Clearmind Medicine Praises FDA Priority Review Order and MEAI’s Inclusion in VA Trial Bill
Clearmind Medicine welcomed President Trump's April 18 Executive Order directing the FDA to prioritize breakthrough-designated psychedelic therapies and expand access, boosting regulatory momentum for its non-hallucinogenic neuroplastogen pipeline. Its proprietary MEAI was named in H.R.7091 for VA-supported trials and is in Phase I/IIa studies at Yale and Johns Hopkins.
1. Executive Order Spurs Regulatory Momentum
On April 18, President Trump signed an Executive Order Accelerating Medical Treatments for Serious Mental Illness, directing the FDA to fast-track breakthrough-designated psychedelic therapies and expand patient access pathways. Clearmind’s non-hallucinogenic neuroplastogen candidates stand to benefit from prioritized review processes, potentially shortening timelines to market.
2. MEAI Named in Bipartisan VA Access Bill
Clearmind’s proprietary compound MEAI was explicitly referenced in H.R. 7091 – Expanding Veterans’ Access to Emerging Treatments Act, which, if enacted, would authorize VA-supported clinical trials and expanded access protocols targeting alcohol use disorder and related conditions among veterans.

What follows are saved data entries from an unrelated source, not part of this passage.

(* ===== verification/_CoqProject ===== *)
-Q . S2P
Prelude.v
Erdos.v
GateSpec.v
Sync.v
Detection.v
LidarDriver.v
LidarRun.v
DetectionDecay.v
Trajectory.v
PredictionEval.v
EvalHeap.v
CameraRunner.v
RunnerSync.v
RunnerMain.v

3. Phase I/IIa Trials Underway at Leading Institutions
The company is advancing FDA-approved Phase I/IIa clinical studies of lead candidate CMND-100 (MEAI) for alcohol use disorder at Yale School of Medicine and Johns Hopkins University, aiming to demonstrate safety, tolerability and preliminary efficacy in treatment-resistant populations.